—Oye, da gracias de que hubiera una alfombra a bordo —replicó Broncalo sin perder la calma—. Después de todo fuiste tú quien tuvo la idea, ¿no?
—Eh… —murmuró Ptraci, y se volvió hacia Teppic—. Hola —dijo—. Se suponía que esto iba a ser una sorpresa asombrosamente original.
—Pues lo ha sido —dijo Teppic con fervor—. Oh, sí, te aseguro que lo ha sido.
Broncalo estaba tumbado en un diván en la espaciosa terraza del palacio mientras tres doncellas se turnaban en la tarea de pelarle granos de uva. Un jarro de cerveza puesto a la sombra se enfriaba junto a él. Broncalo sonreía afablemente.
Alfonzo yacía de bruces sobre una manta y se sentía extremadamente incómodo. La Señora de las Mujeres había descubierto que aparte de los tatuajes de sus antebrazos su espalda era un auténtico manual ilustrado que contenía toda la historia de las prácticas exóticas y había hecho acudir a las chicas para que pudieran ampliar su educación. Alfonzo torcía el gesto ocasionalmente cuando el puntero indicaba algo particularmente interesante, y se había metido un dedo en cada oreja para no oír las risitas.
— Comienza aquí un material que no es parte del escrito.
(* ===== verification/CloudMachine.v ===== *)
(** The control plane's store as it runs: one transaction after the other commits, and
    other operations change nodes, printers and routes in between. *)

From S2P Require Import Prelude Domain CloudStore CloudWake CloudJobs CloudAccept CloudRevoke CloudRouting CloudTopology CloudReroute CloudFacts CloudDeliveries CloudQueue CloudSystem CloudSteps CloudNodeSteps CloudRouteSteps.

(** * Transactions *)

Section machine.
Context `{CloudExternal}.

(** A transaction with its clock; a job is created in a state it can leave. *)
Inductive committed : ∀ A, Tx A → Prop :=
| t_create c j agent key bytes enforce : is_terminal j.(j_state) = false →
    committed _ (create_cloud_job c j agent key bytes enforce)
| t_append c t e : committed _ (append_event c t e)
| t_agent_event c t agent e : committed _ (apply_agent_event c t agent e)
| t_cancel c t id k : committed _ (request_job_cancellation c t id k)
| t_retire_cancel c t agent id : committed _ (retire_terminal_absent_local_cancellation c t agent id)
| t_claim c locked lease t agent owner limit : committed _ (claim_jobs c locked lease t agent owner limit)
| t_renew c id owner : committed _ (renew_lease c id owner)
| t_renew_agent c t agent id lease token : committed _ (renew_agent_lease c t agent id lease token)
| t_renew_with c t agent id lease token p :
    committed _ (renew_agent_lease_with_delivery_attempt c t agent id lease token p)
| t_release c t agent id lease token : committed _ (release_agent_lease c t agent id lease token)
| t_validate c t agent id lease token : committed _ (validate_agent_lease c t agent id lease token)
| t_block c t agent id lease token : committed _ (block_agent_lease_for_node_update c t agent id lease token)
| t_fail c t agent id lease token reason message :
    committed _ (fail_agent_lease_before_handoff c t agent id lease token reason message)
| t_list c locked t agent limit : committed _ (list_node_update_required_jobs c locked t agent limit)
| t_recover c t agent id : committed _ (recover_node_update_required_job c t agent id)
| t_expire c locked limit : committed _ (expire_jobs_before_handoff c locked limit)
| t_stuck c locked threshold limit : committed _ (claim_stuck_uncertain_jobs c locked threshold limit)
| t_wake c t id : committed _ (ensure_waiting_job_wake_hints c t id)
| t_claim_wake c locked limit : committed _ (claim_wake_hint_dispatches c locked limit)
| t_complete_wake c id : committed _ (complete_wake_hint_dispatch c id)
| t_retry_wake c id delay : committed _ (retry_wake_hint_dispatch c id delay)
| t_observe locked t agent at_ limit : committed _ (observe_pending_node_wake_hints locked t agent at_ limit)
| t_publish key t event j : committed _ (enqueue_webhook_event_in_transaction key t event j)
| t_accept c t agent id lease token sha n proof :
    committed _ (accept_agent_job_transactional c t agent id lease token sha n proof)
| t_reconcile t agent id lease token sha n p : committed _ (reconcile_agent_acceptance t agent id lease token sha n p)
| t_abandon c t agent id lease token sha n p : committed _ (abandon_agent_acceptance c t agent id lease token sha n p)
| t_command t agent k : committed _ (enqueue_agent_command t agent k)
| t_sync c t agent ack limit : committed _ (sync_agent_commands c t agent ack limit)
| t_revoke_connector c t agent k : committed _ (revoke_node_connector c t agent k)
| t_revoke c t agent : committed _ (revoke_agent_transaction c t agent)
| t_begin c t q token : committed _ (begin_delivery_attempt c t q token)
| t_begin_read_committed c seen t q token : committed _ (begin_read_committed c seen t q token)
| t_transition c t attempt g token next : committed _ (transition_delivery_attempt c t attempt g token next)
| t_report c t id agent route next : committed _ (transition_post_spooler_attempt c t id agent route next)
| t_mark c t id : committed _ (mark_post_spooler_attempt_uncertain c t id)
| t_renew_attempt c t reservation g token until : committed _ (renew_delivery_attempt c t reservation g token until)
| t_resolve c t id resolution note actor request :
    committed _ (enqueue_delivery_uncertainty_resolution c t id resolution note actor request)
| t_finalize c i t request : committed _ (finalize_delivery_uncertainty_resolution c i t request)
| t_recompute t d : committed _ (recompute_destination_attention t d)
| t_reroute c t id target b reason : committed _ (reroute_job_before_acceptance c t id target b reason)
| t_reroute_destination `{MediaJson} c t q : committed _ (reroute_job_to_destination_route_before_acceptance c t q)
| t_decide c t d : committed _ (record_identity_decision c t d)
| t_reverse t d : committed _ (reverse_identity_decision t d).

Inductive cloud_step (s : Store) : Store → Prop :=
| step_commit A (m : Tx A) s' a : committed A m → m s = Ok (s', a) → cloud_step s s'
| step_topology T : cloud_step s (on_topology (λ _, T) s).

(** Empty tables. *)
Definition empty_store (T : Topology) : Store :=
  {| topology := T; jobs := ∅; job_events := ∅; job_acceptances := ∅; delivery_attempts := ∅;
     route_reservations := ∅; agent_commands := ∅; next_cursor := 1; pending_resolutions := ∅;
     resolutions := ∅; agent_event_receipts := ∅; recovery_checks := ∅; webhook_events := ∅;
     usage_ledger := ∅; entitlements := ∅; idempotency_requests := ∅; consumed_envelopes := ∅;
     key_references := ∅; wake_hints := ∅; wake_outbox := ∅; wake_reconciliations := ∅ |}.

Definition runs : Store → Store → Prop := rtc cloud_step.
Definition reachable (s : Store) : Prop := ∃ T, runs (empty_store T) s.

Lemma committed_sound A (m : Tx A) : committed A m → sound m.
Proof.
  intros []; eauto using create_sound, append_event_sound, apply_agent_event_sound, request_cancellation_sound,
    retire_cancellation_sound, claim_jobs_sound, renew_lease_sound, renew_agent_lease_sound, renew_with_attempt_sound,
    release_lease_sound, validate_lease_sound, block_sound, fail_sound, list_update_required_sound, recover_sound,
    expire_sound, stuck_sound, ensure_wake_hints_sound, claim_wake_sound, complete_wake_sound, retry_wake_sound,
    observe_hints_sound, publish_sound.
  all: eauto using accept_sound, reconcile_sound, abandon_sound, enqueue_command_sound, sync_sound,
    revoke_connector_sound, revoke_agent_sound, begin_sound, begin_read_committed_sound, transition_sound, post_spooler_sound,
    mark_uncertain_sound, renew_attempt_sound, enqueue_resolution_sound, finalize_sound, recompute_sound,
    reroute_sound, reroute_destination_sound, record_decision_sound, reverse_decision_sound.
Qed.

Lemma step_evolves s s' : cloud_wf s → cloud_step s s' → evolves s s'.
Proof.
  intros Hwf [A m s1 a Hc Hm|T].
  - by apply (committed_sound _ _ Hc _ _ a).
  - by apply quiet_evolves.
Qed.

Lemma runs_evolves s s' : cloud_wf s → runs s s' → evolves s s' ∧ cloud_wf s'.
Proof.
  intros Hwf Hr. induction Hr as [s|s s1 s' Hs _ IH]; [by split; [apply rtc_refl|]|].
  pose proof (step_evolves _ _ Hwf Hs) as He. destruct (IH (store_evolves_wf _ _ Hwf He)) as [He' ?].
  split; [by etrans|done].
Qed.

Lemma empty_wf T : cloud_wf (empty_store T).
Proof.
  split; split; simpl; intros; repeat match goal with Hl : ∅ !! _ = Some _ |- _ => by rewrite lookup_empty in Hl end.
Qed.

Lemma reachable_wf s : reachable s → cloud_wf s.
Proof. intros [T Hr]. by apply (runs_evolves _ _ (empty_wf T)) in Hr as [_ ?]. Qed.

(** Operations of several transactions. *)
Lemma op_bind_runs {A B} (m : Op A) (f : A → Op B) s :
  (∀ s, runs s (m s).1) → (∀ a s, runs s (f a s).1) → runs s ((m ≫= f) s).1.
Proof.
  intros Hm Hf. specialize (Hm s). unfold mbind, op_bind. destruct (m s) as [s1 [a|e]]; simpl in *; [|done].
  etrans; [exact Hm|apply Hf].
Qed.

Lemma transaction_runs {A} (m : Tx A) s : (∀ s' a, m s = Ok (s', a) → runs s s') → runs s (transaction m s).1.
Proof. intros Hm. unfold transaction. destruct (m s) as [[s1 a]|e] eqn:E; [by eapply Hm|apply rtc_refl]. Qed.

Lemma committed_runs {A} (m : Tx A) s : committed A m → runs s (transaction m s).1.
Proof. intros Hc. apply transaction_runs. intros s' a Hm. apply rtc_once. by eapply step_commit. Qed.

Lemma query_runs {A} (f : Store → A) s : runs s (transaction (query f) s).1.
Proof. apply rtc_refl. Qed.

Lemma revoke_agent_runs c t agent s : runs s (revoke_agent c t agent s).1.
Proof.
  unfold revoke_agent. apply op_bind_runs; [intros; apply query_runs|]. intros ks s1. apply op_bind_runs.
  - intros s2. revert s2. induction ks as [|k ks IH]; intros s2; [apply rtc_refl|]. simpl.
    apply op_bind_runs; [intros; apply committed_runs, t_revoke_connector|]. intros ended s3.
    apply op_bind_runs; [done|]. intros. apply rtc_refl.
  - intros before s2. apply op_bind_runs; [intros; apply committed_runs, t_revoke|]. intros. apply rtc_refl.
Qed.

Lemma finalize_acknowledged_runs c new_id t agent limit s :
  runs s (finalize_acknowledged_uncertainty_resolutions c new_id t agent limit s).1.
Proof.
  unfold finalize_acknowledged_uncertainty_resolutions. apply op_bind_runs; [intros; apply query_runs|].
  intros qs s1. apply op_bind_runs.
  - intros s2. generalize (fst <$> qs). intros l. revert s2. induction l as [|k l IH]; intros s2; [apply rtc_refl|]. simpl.
    apply op_bind_runs; [intros; apply committed_runs, t_finalize|]. intros r s3.
    apply op_bind_runs; [done|]. intros. apply rtc_refl.
  - intros rs s2. apply op_bind_runs; [intros; apply query_runs|]. intros. apply rtc_refl.
Qed.
End machine.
Teppic y Ptraci estaban al otro extremo de la terraza. El resto de los presentes no había tenido necesidad de hablar para ponerse de acuerdo en que era mejor dejarles solos. Las cosas no iban muy bien entre ellos.
—Todo ha cambiado —dijo Teppic—. No voy a ser faraón.
—Eres el faraón —dijo Ptraci—. No puedes cambiar las cosas.
—Claro que puedo. Puedo abdicar. Es muy sencillo. Si no soy el faraón podré ir a donde me dé la gana. Si soy el faraón entonces mi palabra es ley y puedo abdicar. Si podemos cambiar el sexo mediante un decreto real estoy seguro de que también podemos cambiar de profesión, ¿no? Ya encontrarán algún pariente que ocupe el puesto. Debo de tener docenas.
—¿El puesto? ¿Cómo puedes hablar así? Y, de todas formas, me dijiste que sólo estaba tu tía…
Teppic frunció el ceño. Pensándolo bien tía Clep-a-otra no era la clase de monarca más adecuada para un reino que necesitaba partir de cero. Su tía tenía una considerable cantidad de ideas muy firmes sobre una amplia gama de temas, pero la mayoría de ellas involucraban el despellejamiento en vida de las personas que no estaban de acuerdo con sus opiniones. Para empezar, eso incluía a casi todas las personas que se encontraban por debajo de los treinta y cinco años de edad…
—Bueno, pues ya encontrarán a algún otro —dijo Teppic—. No debería de ser tan difícil. Siempre me ha parecido que teníamos muchos más nobles de lo que realmente habría sido necesario. Tendremos que encontrar a uno que haya soñado con las vacas.
—Oh, ¿te refieres al sueño de las vacas muy gordas y las vacas muy flacas? —preguntó Ptraci.
—Sí. Es una especie de sueño ancestral.
—No sé si es ancestral o no, pero puedo asegurarte que resulta de lo más molesto. Hay una vaca que toca la tuba y que no para de sonreír.
—Siempre me ha parecido que era un trombón —murmuró Teppic.
—Si te fijaras en las cosas te habrías dado cuenta de que es una tuba ceremonial —dijo Ptraci.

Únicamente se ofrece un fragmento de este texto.